Using I2C_RETRIES ioctl for this seems a bit of an overkill considering 
other i2c bus drivers also set retries to non-zero value. But anyways, 
thank you for the idea.


> 
> Best regards
> Uwe
> 

BR,
Primoz
Francesco Dolcini Dec. 16, 2022, 12:51 p.m. UTC | #6
On Fri, Dec 16, 2022 at 01:23:29PM +0100, Primoz Fiser wrote:
> Hi all,
> 
> On 16. 12. 22 12:13, Uwe Kleine-König wrote:
> > On Fri, Dec 16, 2022 at 12:02:27PM +0100, Oleksij Rempel wrote:
> > > On Fri, Dec 16, 2022 at 11:41:08AM +0100, Primoz Fiser wrote:
> > > > Hi Marco,
> > > > 
> > > > On 16. 12. 22 10:45, Marco Felsch wrote:
> > > > > Hi Primoz,
> > > > > 
> > > > > On 22-12-16, Primoz Fiser wrote:
> > > > > > By default, retries value is set to 0 (no retries). Set retries to more
> > > > > > sensible value of 3 to allow i2c core to re-attempt transfer in case of
> > > > > > i2c arbitration loss (i2c-imx returns -EAGAIN errno is such case).
> > > > > 
> > > > > apart the fact that the number of retries vary a lot and so the client
> > > > > driver behaviour can vary a lot which is not good IMHO, why do you think
> > > > > that 3 is a sufficient number?
> > > > 
> > > > IMHO it is better than leaving it at 0 (no retries)?
> > > > 
> > > > Setting it to sensible value like 3 will at least attempt to make transfer
> > > > in case arbitration-loss occurs.
> > > > 
> > > > > 
> > > > > If an arbitration loss happen, why do you think that retrying it 3 times
> > > > > changes that?
> > > > 
> > > > I our case, setting retries to non-zero value solves issues with PMIC
> > > > shutdown on phyboard-mira which in some rare cases fails with "Failed to
> > > > shutdown (err =  -11)" (-EAGAIN).
> > > > 
> > > > To me it makes common sense retries is set to non-zero value especially for
> > > > such rare conditions/situations.
> > > 
> > > https://lore.kernel.org/all/Ys1bw9zuIwWS+bqw@shikoro/
> 
> Ohh I see.
> 
> Reading through the thread I guess we aren't getting this mainlined at all
> :)
>
> The only solid point in the thread seems to be that in that case we are not
> covering up the potential i2c hardware issues?

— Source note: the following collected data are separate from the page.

(** * Orchestration of training and evaluation: [main.py]

    A shallow embedding of the experiment driver ([load_datasets],
    [build_model], [reload], [main] and the start-up script) together with
    the properties its specification states about them.

    The driver is glue code: it reads a YAML configuration (a tree of Python
    dictionaries), touches the file system, and calls collaborators that live
    in other modules ([model.HAN], [train.train_model], the torch optimisers,
    ...).  The embedding keeps three things explicit:

    - Python values are dynamically typed, so every subscript, membership test
      and truth test is modelled with the run-time error it can raise;
    - the functions run in a state-and-exception monad over a [world] that
      holds the shared configuration object, the files on disk, the objects
      created by [pickle.load], and the trace of calls made so far;
    - collaborators whose code is elsewhere are taken as a record of functions
      ([Collab]), so that every theorem holds whatever they compute. *)

From Stdlib Require Import QArith.
From stdpp Require Import base strings list gmap.

#[local] Set Warnings "-register-all,-clear-no-such-hyp".
#[local] Open Scope string_scope.
#[local] Open Scope Z_scope.
#[local] Open Scope list_scope.

(** ** Python values *)

Module Py.

(** What [yaml.load] can produce.  A dictionary keeps its insertion order,
    which is what [log(config)] prints, hence the association list. *)
Inductive value :=
| VNone
| VBool (b : bool)
| VInt (z : Z)
| VFloat (q : Q)
| VStr (s : string)
| VList (l : list value)
| VDict (d : list (string * value)).

Abbreviation dict := (list (string * value)).

Inductive exn :=
| KeyError (k : string)
| TypeError
| FileNotFoundError (path : string)
| IsADirectoryError (path : string)
| FileExistsError (path : string)
| UnpicklingError (path : string)
| EOFError
| Raised (what : string).       (* raised inside a collaborator *)

Inductive result (A : Type) :=
| Ok (a : A)
| Err (e : exn).
Arguments Ok {A} a.
Arguments Err {A} e.

(** [d[k]] on an association list: the first binding of [k]. *)
Fixpoint assoc_get {A} (k : string) (d : list (string * A)) : option A :=
  match d with
  | [] => None
  | (k', v) :: d' => if String.eqb k k' then Some v else assoc_get k d'
  end.

(** [d[k] = v]: overwrite in place, or append a new binding at the end. *)
Fixpoint assoc_set {A} (k : string) (v : A) (d : list (string * A))
  : list (string * A) :=
  match d with
  | [] => [(k, v)]
  | (k', v') :: d' =>
      if String.eqb k k' then (k, v) :: d' else (k', v') :: assoc_set k v d'
  end.

Definition assoc_mem {A} (k : string) (d : list (string * A)) : bool :=
  match assoc_get k d with Some _ => true | None => false end.

(** [bool(v)] *)
Definition truthy (v : value) : bool :=
  match v with
  | VNone => false
  | VBool b => b
  | VInt z => negb (z =? 0)
  | VFloat q => negb (Qeq_bool q 0)
  | VStr s => negb (String.eqb s "")
  | VList l => match l with [] => false | _ => true end
  | VDict d => match d with [] => false | _ => true end
  end.

(** [a and b]: the first operand when it is falsy, else the second. *)
Definition py_and (a b : value) : value := if truthy a then b else a.

(** [a == b] *)
Fixpoint py_eq (a b : value) {struct a} : bool :=
  match a, b with
  | VNone, VNone => true
  | VBool x, VBool y => Bool.eqb x y
  | VBool x, VInt y => Z.b2z x =? y
  | VInt x, VBool y => x =? Z.b2z y
  | VInt x, VInt y => x =? y
  | VBool x, VFloat y => Qeq_bool (inject_Z (Z.b2z x)) y
  | VFloat x, VBool y => Qeq_bool x (inject_Z (Z.b2z y))
  | VInt x, VFloat y => Qeq_bool (inject_Z x) y
  | VFloat x, VInt y => Qeq_bool x (inject_Z y)
  | VFloat x, VFloat y => Qeq_bool x y
  | VStr x, VStr y => String.eqb x y
  | VList xs, VList ys =>
      (fix go (xs ys : list value) : bool :=
         match xs, ys with
         | [], [] => true
         | x :: xs', y :: ys' => py_eq x y && go xs' ys'
         | _, _ => false
         end) xs ys
  | VDict d1, VDict d2 =>
      (length d1 =? length d2)%nat &&
      (fix go (d : list (string * value)) : bool :=
         match d with
         | [] => true
         | (k, v) :: d' =>
             match assoc_get k d2 with
             | Some v2 => py_eq v v2
             | None => false
             end && go d'
         end) d1
  | _, _ => false
  end.

(** [needle in hay] for strings *)
Fixpoint substring_of (needle hay : string) : bool :=
  String.prefix needle hay ||
  match hay with
  | EmptyString => false
  | String _ hay' => substring_of needle hay'
  end.

(** [v[k]] with a string key *)
Definition subscript (v : value) (k : string) : result value :=
  match v with
  | VDict d =>
      match assoc_get k d with Some x => Ok x | None => Err (KeyError k) end
  | _ => Err TypeError
  end.

(** [k in v] with a string [k] *)
Definition py_in (k : string) (v : value) : result bool :=
  match v with
  | VDict d => Ok (assoc_mem k d)
  | VStr s => Ok (substring_of k s)
  | VList l => Ok (existsb (py_eq (VStr k)) l)
  | _ => Err TypeError
  end.

(** [v[k] = x] with a string key *)
Definition setitem (v : value) (k : string) (x : value) : result value :=
  match v with
  | VDict d => Ok (VDict (assoc_set k x d))
  | _ => Err TypeError
  end.

(** [v[p1]...[pn][k] = x] seen from the root object [v]: the subscripts are
    evaluated left to right, then the item is stored. *)
Fixpoint setitem_at (path : list string) (k : string) (x : value) (v : value)
  : result value :=
  match path with
  | [] => setitem v k x
  | p :: path' =>
      match subscript v p with
      | Err e => Err e
      | Ok sub =>
          match setitem_at path' k x sub with
          | Err e => Err e
          | Ok sub' => setitem v p sub'
          end
      end
  end.
Lemma is_min_Forall2 (m : Q) (l l' : list Q) :
  Forall2 Qeq l l' → m ∈ l → (∀ x, x ∈ l → m <= x) → is_min m l'.
Proof.
  intros Hll Hm Hlb. split.
  - apply list_elem_of_lookup in Hm as [i Hi].
    destruct (Forall2_lookup_l _ _ _ _ _ Hll Hi) as (m' & Hi' & Heq).
    exists m'. split; [by eapply list_elem_of_lookup_2|by symmetry].
  - intros x' Hx'. apply list_elem_of_lookup in Hx' as [i Hi'].
    destruct (Forall2_lookup_r _ _ _ _ _ Hll Hi') as (x & Hi & Heq).
    rewrite <- Heq. apply Hlb. by eapply list_elem_of_lookup_2.
Qed.

(** An extremum is determined by the list, as a number. *)
Lemma is_max_unique (m m' : Q) (l : list Q) :
  is_max m l → is_max m' l → m == m'.
Proof.
  intros [(x & Hx & Ex) Hub] [(x' & Hx' & Ex') Hub'].
  apply Qle_antisym.
  - rewrite <- Ex. by apply Hub'.
  - rewrite <- Ex'. by apply Hub.
Qed.

Lemma is_min_unique (m m' : Q) (l : list Q) :
  is_min m l → is_min m' l → m == m'.
Proof.
  intros [(x & Hx & Ex) Hlb] [(x' & Hx' & Ex') Hlb'].
  apply Qle_antisym.
  - rewrite <- Ex'. by apply Hlb.
  - rewrite <- Ex. by apply Hlb'.
Qed.
End Extrema.

Lemma scale_column_coeff (c : Vector3d) (b : bool) (k : nat) :
  (coeff (scale_column c b) k == if b then coeff c k else 0)%Q.
Proof.
  destruct k as [|[|k]], b; cbn; ring.
Qed.

(** Row [k] of the masked matrix holds the contributions of axis [k]. *)
Lemma masked_row (cols : list Vector3d) (mask : list bool) (k : nat) :
  Forall2 Qeq (row k (zip_with scale_column cols mask))
    (zip_with (λ c (b : bool), if b then coeff c k else 0%Q) cols mask).
Proof.
  revert mask. induction cols as [|c cols IH]; intros [|b mask]; cbn;
    try constructor.
  - apply scale_column_coeff.
  - apply IH.
Qed.

Lemma row_nonempty (k : nat) (cols : list Vector3d) :
  cols ≠ [] → row k cols ≠ [].
Proof. by destruct cols. Qed.

(** The bounds exist as soon as there is a particle and the mask has the size
    of the matrix, and along every axis they are the extrema of the
    contributions. *)
Lemma bounds_are_extrema (g : Grid) :
  length (coordinates g) = length (valid_coordinates g) →
  coordinates g ≠ [] →
  ∃ hi lo,
    getMaxCoordinates g = Ok hi ∧ getMinCoordinates g = Ok lo ∧
    ∀ k, is_max (coeff hi k) (contributions g k) ∧
         is_min (coeff lo k) (contributions g k).
Proof.
  intros Hlen Hne. unfold getMaxCoordinates, getMinCoordinates, masked.
  rewrite bool_decide_eq_true_2 by done. cbn [mbind result_bind].
  set (m := zip_with scale_column (coordinates g) (valid_coordinates g)).
  assert (m ≠ []) as Hm.
  { unfold m. destruct (coordinates g), (valid_coordinates g); done. }
  destruct (maxCoeff_is_max (row 0 m)) as (x & -> & Hx); [by apply row_nonempty|].
  destruct (maxCoeff_is_max (row 1 m)) as (y & -> & Hy); [by apply row_nonempty|].
  destruct (maxCoeff_is_max (row 2 m)) as (z & -> & Hz); [by apply row_nonempty|].
  destruct (minCoeff_is_min (row 0 m)) as (x' & -> & Hx'); [by apply row_nonempty|].
  destruct (minCoeff_is_min (row 1 m)) as (y' & -> & Hy'); [by apply row_nonempty|].
  destruct (minCoeff_is_min (row 2 m)) as (z' & -> & Hz'); [by apply row_nonempty|].
  cbn [mbind result_bind]. eexists _, _. split; [done|]. split; [done|].
  intros k. unfold contributions.
  pose proof (masked_row (coordinates g) (valid_coordinates g) k) as Hrow.
  fold m in Hrow.
  destruct k as [|[|k]]; cbn [coeff vx vy vz]; split;
    first [ eapply is_max_Forall2; [exact Hrow|..]
          | eapply is_min_Forall2; [exact Hrow|..] ];
    first [ apply Hx | apply Hy | apply Hz | apply Hx' | apply Hy' | apply Hz' ].
Qed.

(** A masked-out column puts a 0 among the contributions of every axis. *)
Lemma zero_contribution (g : Grid) (k : nat) :
  length (coordinates g) = length (valid_coordinates g) →
  false ∈ valid_coordinates g →
  0%Q ∈ contributions g k.
Proof.
  intros Hlen Hfalse. apply list_elem_of_lookup in Hfalse as [i Hi].
  destruct (lookup_lt_is_Some_2 (coordinates g) i) as [c Hc].
  { rewrite Hlen. by eapply lookup_lt_Some. }
  apply list_elem_of_lookup. exists i. unfold contributions.
  rewrite lookup_zip_with, Hc, Hi. reflexivity.
Qed.

(** The contributions are the coordinates of the valid columns, and 0 when
    some column is masked out. *)
Lemma contributions_elem (cols : list Vector3d) (mask : list bool) (k : nat) (x : Q) :
  length cols = length mask →
  x ∈ zip_with (λ c (b : bool), if b then coeff c k else 0%Q) cols mask ↔
  x ∈ (λ cb : Vector3d * bool, coeff cb.1 k)
        <$> filter (λ cb : Vector3d * bool, cb.2 = true) (zip cols mask)
  ∨ (x = 0%Q ∧ false ∈ mask).
Proof.
  revert mask. induction cols as [|c cols IH]; intros [|b mask] Hlen;
    try discriminate.
  - cbn. rewrite !elem_of_nil. tauto.
  - injection Hlen as Hlen. specialize (IH mask Hlen).
    cbn [zip_with zip]. rewrite filter_cons. cbn [snd].
    destruct b.
    + rewrite decide_True by done. rewrite fmap_cons. cbn [fst].
      rewrite !elem_of_cons, IH. intuition congruence.
    + rewrite decide_False by done.
      rewrite !elem_of_cons, IH. intuition congruence.
Qed.

(** The contributions do not depend on the coordinates of masked-out
    columns. *)
Lemma contributions_agree (g g' : Grid) (k : nat) :
  valid_coordinates g' = valid_coordinates g →
  length (coordinates g') = length (coordinates g) →
  (∀ j, valid_coordinates g !! j = Some true →
        coordinates g' !! j = coordinates g !! j) →
  contributions g' k = contributions g k.
Proof.
  intros Hmask Hlen Hvalid. unfold contributions. rewrite Hmask.
  apply list_eq. intros i. rewrite !lookup_zip_with.
  destruct (valid_coordinates g !! i) as [[|]|] eqn:Hi.
  - by rewrite Hvalid.
  - destruct (coordinates g !! i) as [c|] eqn:Hc.
    + destruct (lookup_lt_is_Some_2 (coordinates g') i) as [c' ->]; [|done].
      rewrite Hlen. by eapply lookup_lt_Some.
    + rewrite (lookup_ge_None_2 (coordinates g')); [done|].
      rewrite Hlen. by apply lookup_ge_None.
  - by destruct (coordinates g' !! i), (coordinates g !! i).
Qed.

(** C8.  With a mask that has a false entry, every component of the upper
    bounds is at least 0 and every component of the lower bounds is at most
    0: the masked-out column contributes 0 to each row. *)
Theorem masked_bounds_straddle_zero (g : Grid) :
  length (coordinates g) = length (valid_coordinates g) →
  false ∈ valid_coordinates g →
  ∃ hi lo,
    getMaxCoordinates g = Ok hi ∧ getMinCoordinates g = Ok lo ∧
    ∀ k, (0 <= coeff hi k)%Q ∧ (coeff lo k <= 0)%Q.
Proof.
  intros Hlen Hfalse.
  destruct (bounds_are_extrema g Hlen) as (hi & lo & Hhi & Hlo & Hext).
  { intros Hnil. rewrite Hnil in Hlen.
    destruct (valid_coordinates g); [by apply elem_of_nil in Hfalse|done]. }
  exists hi, lo. split; [done|]. split; [done|]. intros k.
  destruct (Hext k) as [[_ Hub] [_ Hlb]].
  pose proof (zero_contribution g k Hlen Hfalse) as Hzero.
  split; [by apply Hub|by apply Hlb].
Qed.

Lemma masked_bounds_straddle_zero_witness :
  ∃ hi lo,
    getMaxCoordinates
      (grid_of_particles 3 [Vec3 (-1) (-2) (-3); Vec3 5 5 5] [true; false])
      = Ok hi ∧
    getMinCoordinates
      (grid_of_particles 3 [Vec3 (-1) (-2) (-3); Vec3 5 5 5] [true; false])
      = Ok lo ∧
    (0 <= vx hi)%Q ∧ (vx lo <= 0)%Q.
Proof.
  destruct (masked_bounds_straddle_zero
              (grid_of_particles 3 [Vec3 (-1) (-2) (-3); Vec3 5 5 5]
                 [true; false]))
    as (hi & lo & Hhi & Hlo & Hsign).
  - reflexivity.
  - cbn. apply elem_of_cons. right. apply elem_of_cons. by left.
  - exists hi, lo. split; [exact Hhi|]. split; [exact Hlo|].
    exact (Hsign 0%nat).
Defined.

(** C1, as the code has it.  With at least one valid particle the bounds
    exist, and along each of the three axes, whatever the dimension, they are
    the maximum and the minimum of the contributions: the coordinates of the
    valid columns, together with 0 when some column is masked out.  The
    coordinates of masked-out columns have no influence on the bounds. *)
Theorem bounds_of_contributions (g : Grid) :
  length (coordinates g) = length (valid_coordinates g) →
  true ∈ valid_coordinates g →
  ∃ hi lo,
    getMaxCoordinates g = Ok hi ∧ getMinCoordinates g = Ok lo ∧
    (∀ k, is_max (coeff hi k) (contributions g k) ∧
          is_min (coeff lo k) (contributions g k)) ∧
    (∀ k x, x ∈ contributions g k ↔
            x ∈ valid_entries g k ∨ (x = 0%Q ∧ false ∈ valid_coordinates g)) ∧
    (∀ g',
       valid_coordinates g' = valid_coordinates g →
       length (coordinates g') = length (coordinates g) →
       (∀ j, valid_coordinates g !! j = Some true →
             coordinates g' !! j = coordinates g !! j) →
       ∃ hi' lo',
         getMaxCoordinates g' = Ok hi' ∧ getMinCoordinates g' = Ok lo' ∧
         vec_eq hi' hi ∧ vec_eq lo' lo).
Proof.
  intros Hlen Htrue.
  assert (coordinates g ≠ []) as Hne.
  { intros Hnil. rewrite Hnil in Hlen.
    destruct (valid_coordinates g); [by apply elem_of_nil in Htrue|done]. }
  destruct (bounds_are_extrema g Hlen Hne) as (hi & lo & Hhi & Hlo & Hext).
  exists hi, lo. split; [done|]. split; [done|]. split; [done|]. split.
  - intros k x. by apply contributions_elem.
  - intros g' Hmask Hlen' Hvalid.
    destruct (bounds_are_extrema g') as (hi' & lo' & Hhi' & Hlo' & Hext').
    { by rewrite Hlen', Hmask. }
    { intros Hnil. rewrite Hnil in Hlen'. by destruct (coordinates g). }
    exists hi', lo'. split; [done|]. split; [done|].
    assert (∀ k, (coeff hi' k == coeff hi k)%Q ∧ (coeff lo' k == coeff lo k)%Q)
      as Hsame.
    { intros k. destruct (Hext k) as [Hmax Hmin].
      destruct (Hext' k) as [Hmax' Hmin'].
      rewrite (contributions_agree g g' k Hmask Hlen' Hvalid) in Hmax', Hmin'.
      split; [by eapply is_max_unique|by eapply is_min_unique]. }
    split; repeat split;
      first [apply (Hsame 0%nat) | apply (Hsame 1%nat) | apply (Hsame 2%nat)].
Qed.

Lemma bounds_of_contributions_witness :
  ∃ hi lo,
    getMaxCoordinates
      (grid_of_particles 2 [Vec3 1 2 3; Vec3 5 5 5] [true; false]) = Ok hi ∧
    getMinCoordinates
      (grid_of_particles 2 [Vec3 1 2 3; Vec3 5 5 5] [true; false]) = Ok lo ∧
    is_max (vx hi) [1%Q; 0%Q] ∧ is_min (vx lo) [1%Q; 0%Q].
Proof.
  destruct (bounds_of_contributions
              (grid_of_particles 2 [Vec3 1 2 3; Vec3 5 5 5] [true; false]))
    as (hi & lo & Hhi & Hlo & Hext & _).
  - reflexivity.
  - cbn. apply elem_of_cons. by left.
  - exists hi, lo. split; [exact Hhi|]. split; [exact Hlo|].
    exact (Hext 0%nat).
Defined.

(** C1, as it is worded, fails.  In two dimensions, with the particle (1, 2, 3)
    valid and the particle (5, 5, 5) masked out, the lower bound along x is 0,
    which is not the minimum of the valid x coordinates (the only one is 1),
    and the upper bound along z is 3, not 0. *)
Lemma bounds_not_restricted_to_valid :
  let g := grid_of_particles 2 [Vec3 1 2 3; Vec3 5 5 5] [true; false] in
  dimension g = 2 ∧ true ∈ valid_coordinates g ∧
  getMinCoordinates g = Ok (Vec3 0 0 0) ∧
  getMaxCoordinates g = Ok (Vec3 1 2 3) ∧
  valid_entries g 0 = [1%Q] ∧
  ¬ is_min 0 (valid_entries g 0) ∧
  ¬ (3 == 0)%Q.
Proof.
  cbn zeta. split; [reflexivity|]. split; [apply elem_of_cons; by left|].
  split; [reflexivity|]. split; [reflexivity|]. split; [reflexivity|].
  split.
  - intros [(x & Hx & Ex) _]. cbn in Hx.
    apply list_elem_of_singleton in Hx as ->. discriminate Ex.
  - discriminate.
Qed.

(** ** Cell indexer: from a position *)

Lemma double_div_ok (a b : Q) :
  ¬ (b == 0)%Q → double_div a b = Ok (a / b)%Q.
Proof.
  intros Hb. unfold double_div.
  destruct (Qeq_bool b 0) eqn:E; [|done].
  by apply Qeq_bool_eq in E.
Qed.

Lemma ceil_to_int_is_ceiling (q : Q) : is_ceiling (ceil_to_int q) q.
Proof.
  unfold is_ceiling, ceil_to_int. split; [|apply Qle_ceiling].
  pose proof (Qceiling_lt q) as Hlt.
  replace (Qceiling q - 1) with (Qceiling q + -1) in Hlt by lia.
  rewrite inject_Z_plus in Hlt. exact Hlt.
Qed.

Lemma axis_index_ok (g : Grid) (vec : Vector3d) (k : nat) :
  ¬ (grid_width g == 0)%Q →
  ∃ n, axis_index g vec k = Ok n ∧
       is_ceiling n ((coeff vec k - coeff (lower_bounds g) k) / grid_width g).
Proof.
  intros Hw. unfold axis_index. rewrite double_div_ok by done.
  eexists. split; [reflexivity|]. apply ceil_to_int_is_ceiling.
Qed.

(** ** Construction and queries *)

Lemma bind_Ok {A B : Type} (r : result A) (k : A → result B) (b : B) :
  r ≫= k = Ok b → ∃ a, r = Ok a ∧ k a = Ok b.
Proof. destruct r as [a|f]; [by exists a|discriminate]. Qed.

(** Splits a successful sequence [x ← r; k] into its successful steps. *)
Ltac ok_inv H :=
  repeat match type of H with
         | _ ≫= _ = Ok _ =>
             let a := fresh "a" in
             let E := fresh "E" in
             apply bind_Ok in H as (a & E & H)
         | Ok _ = Ok _ => injection H as H
         end.
Lemma sort_insert_sorted x l :
  StronglySorted R l → StronglySorted R (sort_insert ltb key reverse x l).
Proof using R_trans before_R not_before_R.
  induction 1 as [|y l Hl IH Hy]; simpl; [repeat constructor|].
  destruct (goes_before ltb key reverse y x) eqn:E.
  - constructor; [done|].
    rewrite Forall_forall. intros z Hz.
    apply (elem_of_Permutation_proper _ _ _ (sort_insert_perm reverse x l)) in Hz.
    apply elem_of_cons in Hz as [->|Hz]; [by apply before_R|].
    rewrite Forall_forall in Hy. by apply Hy.
  - constructor; [by constructor|].
    constructor; [by apply not_before_R|].
    eapply Forall_impl; [exact Hy|]. intros z Hz.
    eapply R_trans; [|exact Hz]. by apply not_before_R.
Qed.

Lemma py_sort_by_sorted l : StronglySorted R (py_sort_by ltb key reverse l).
Proof using R_trans before_R not_before_R.
  induction l as [|x l IH]; simpl; [constructor|].
  by apply sort_insert_sorted.
Qed.
End sort_facts.

(** Descending and ascending sorts by a float key. *)
Lemma py_sort_desc_sorted {A} (key : A → Q) (l : list A) :
  StronglySorted (λ a b, (key b <= key a)%Q) (py_sort key true l).
Proof.
  apply py_sort_by_sorted; simpl.
  - intros a b c Hab Hbc. by apply Qle_trans with (key b).
  - intros y x Hlt. apply fltb_lt in Hlt. by apply Qlt_le_weak.
  - intros y x Hge. by apply fltb_ge in Hge.
Qed.

Lemma py_sort_asc_sorted {A} (key : A → Q) (l : list A) :
  StronglySorted (λ a b, (key a <= key b)%Q) (py_sort key false l).
Proof.
  apply py_sort_by_sorted; simpl.
  - intros a b c Hab Hbc. by apply Qle_trans with (key b).
  - intros y x Hlt. apply fltb_lt in Hlt. by apply Qlt_le_weak.
  - intros y x Hge. by apply fltb_ge in Hge.
Qed.

Lemma py_sort_perm {A} (key : A → Q) reverse (l : list A) :
  py_sort key reverse l ≡ₚ l.
Proof. apply py_sort_by_perm. Qed.

Lemma py_sort_elem_of {A} (key : A → Q) reverse (l : list A) (x : A) :
  x ∈ py_sort key reverse l ↔ x ∈ l.
Proof. by rewrite py_sort_perm. Qed.

Lemma foldlM_app {A B} (f : B → A → option B) b l1 l2 :
  foldlM f b (l1 ++ l2) = b' ← foldlM f b l1; foldlM f b' l2.
Proof.
  revert b. induction l1 as [|x l1 IH]; intros b; simpl; [done|].
  destruct (f b x); simpl; [apply IH|done].
Qed.

(** ** Position codes (C10) *)

Lemma position_code_cases (z : Z) :
  position_code z =
    if decide (z = 1) then "GK"
    else if decide (z = 2) then "DEF"
    else if decide (z = 3) then "MID"
    else if decide (z = 4) then "FWD"
    else "MID".
Proof.
  unfold position_code, position_table.
  repeat case_decide; subst; try done.
  rewrite !lookup_insert_ne by done.
  by rewrite lookup_singleton_ne.
Qed.

(** The planner's position map holds, for every picked id, the code of the
    element type found in the bootstrap (0 when the record is absent). *)
Lemma positions_of_lookup_gen (elem_by_id : gmap Z element) (picks : list pick)
    (acc : gmap Z string) (eid : Z) :
  foldl (λ positions p,
           let eid := pick_element p in
           let e := default no_element (elem_by_id !! eid) in
           <[ eid := position_code (int_or 0 (element_type e)) ]> positions)
        acc picks !! eid =
  if decide (eid ∈ pick_element <$> picks)
  then Some (position_code
               (int_or 0 (element_type (default no_element (elem_by_id !! eid)))))
  else acc !! eid.
Proof.
  revert acc. induction picks as [|p picks IH]; intros acc.
  - rewrite decide_False; [done|]. by intros ?%elem_of_nil.
  - rewrite fmap_cons. cbn [foldl]. rewrite IH.
    destruct (decide (eid ∈ pick_element <$> picks)) as [Hin|Hin].
    + rewrite decide_True; [done|]. apply elem_of_cons. by right.
    + destruct (decide (eid = pick_element p)) as [->|Hne].
      * rewrite decide_True by (apply elem_of_cons; by left).
        by rewrite lookup_insert_eq.
      * rewrite decide_False by (intros [?|?]%elem_of_cons; done).
        by rewrite lookup_insert_ne.
Qed.

Lemma positions_of_lookup (picks : list pick) (elem_by_id : gmap Z element) (eid : Z) :
  eid ∈ pick_element <$> picks →
  positions_of picks elem_by_id !! eid =
    Some (position_code
            (int_or 0 (element_type (default no_element (elem_by_id !! eid))))).
Proof.
  intros Hin. unfold positions_of. rewrite positions_of_lookup_gen.
  by rewrite decide_True.
Qed.

Lemma positions_of_lookup_None (picks : list pick) (elem_by_id : gmap Z element) (eid : Z) :
  eid ∉ pick_element <$> picks → positions_of picks elem_by_id !! eid = None.
Proof.
  intros Hin. unfold positions_of. rewrite positions_of_lookup_gen.
  by rewrite decide_False.
Qed.
(** * The Monkey interpreter: object model, environment, builtins and REPL

    A shallow embedding of the Go packages [object] (object.go,
    environment.go), [evaluator] (builtins.go) and [repl], followed by the
    properties established about them.

    Conventions of the embedding:
    - a Go [string] is a sequence of bytes, rendered as a Rocq [string]
      (a sequence of 8-bit [ascii] characters);
    - [int64] and [uint64] values are integers of [Z], conversions between
      them write out the wrap-around;
    - a value of the interface type [object.Object] is either [nil] or one
      of the ten concrete object kinds;
    - writing to a stream and panicking are effects, carried by the
      monad [Go]. *)

From Stdlib Require Import ZArith Lia List String Ascii Decimal DecimalString
  DecimalPos DecimalZ.
From stdpp Require Import gmap strings list fin_maps.

#[local] Set Warnings "-register-all".
Local Open Scope Z_scope.
Local Open Scope string_scope.

(** ** Effects: output written so far, and panics *)

(** The run-time errors that the modelled code can raise. *)
Inductive cause : Type :=
| IndexOutOfRange
| SliceBoundsOutOfRange
| MakeSliceLenOutOfRange
| NilDereference.

Inductive outcome (A : Type) : Type :=
| Returns (a : A)
| Panics (why : cause).
Arguments Returns {A} a.
Arguments Panics {A} why.

(** A computation receives the chunks written to the output stream so far
    (one entry per write call, oldest first) and gives back its outcome
    with the chunks written when it stopped. *)
Definition Go (A : Type) : Type := list string -> outcome A * list string.

#[global] Instance Go_ret : MRet Go := fun A a out => (Returns a, out).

I believe that in this case we should just have a warning in the kernel.
The retry potentially work-around a transient issue and we do not hide any hardware
issue at the same time. It seems an easy win-win solution.

> Yeah fair point but on the other hand, goal of this patch would be to
> improve robustness in case of otherwise good performing hardware. From user
> perspective I just want it to work despite it retrying under the hood from
> time to time. I think Francesco had the same idea.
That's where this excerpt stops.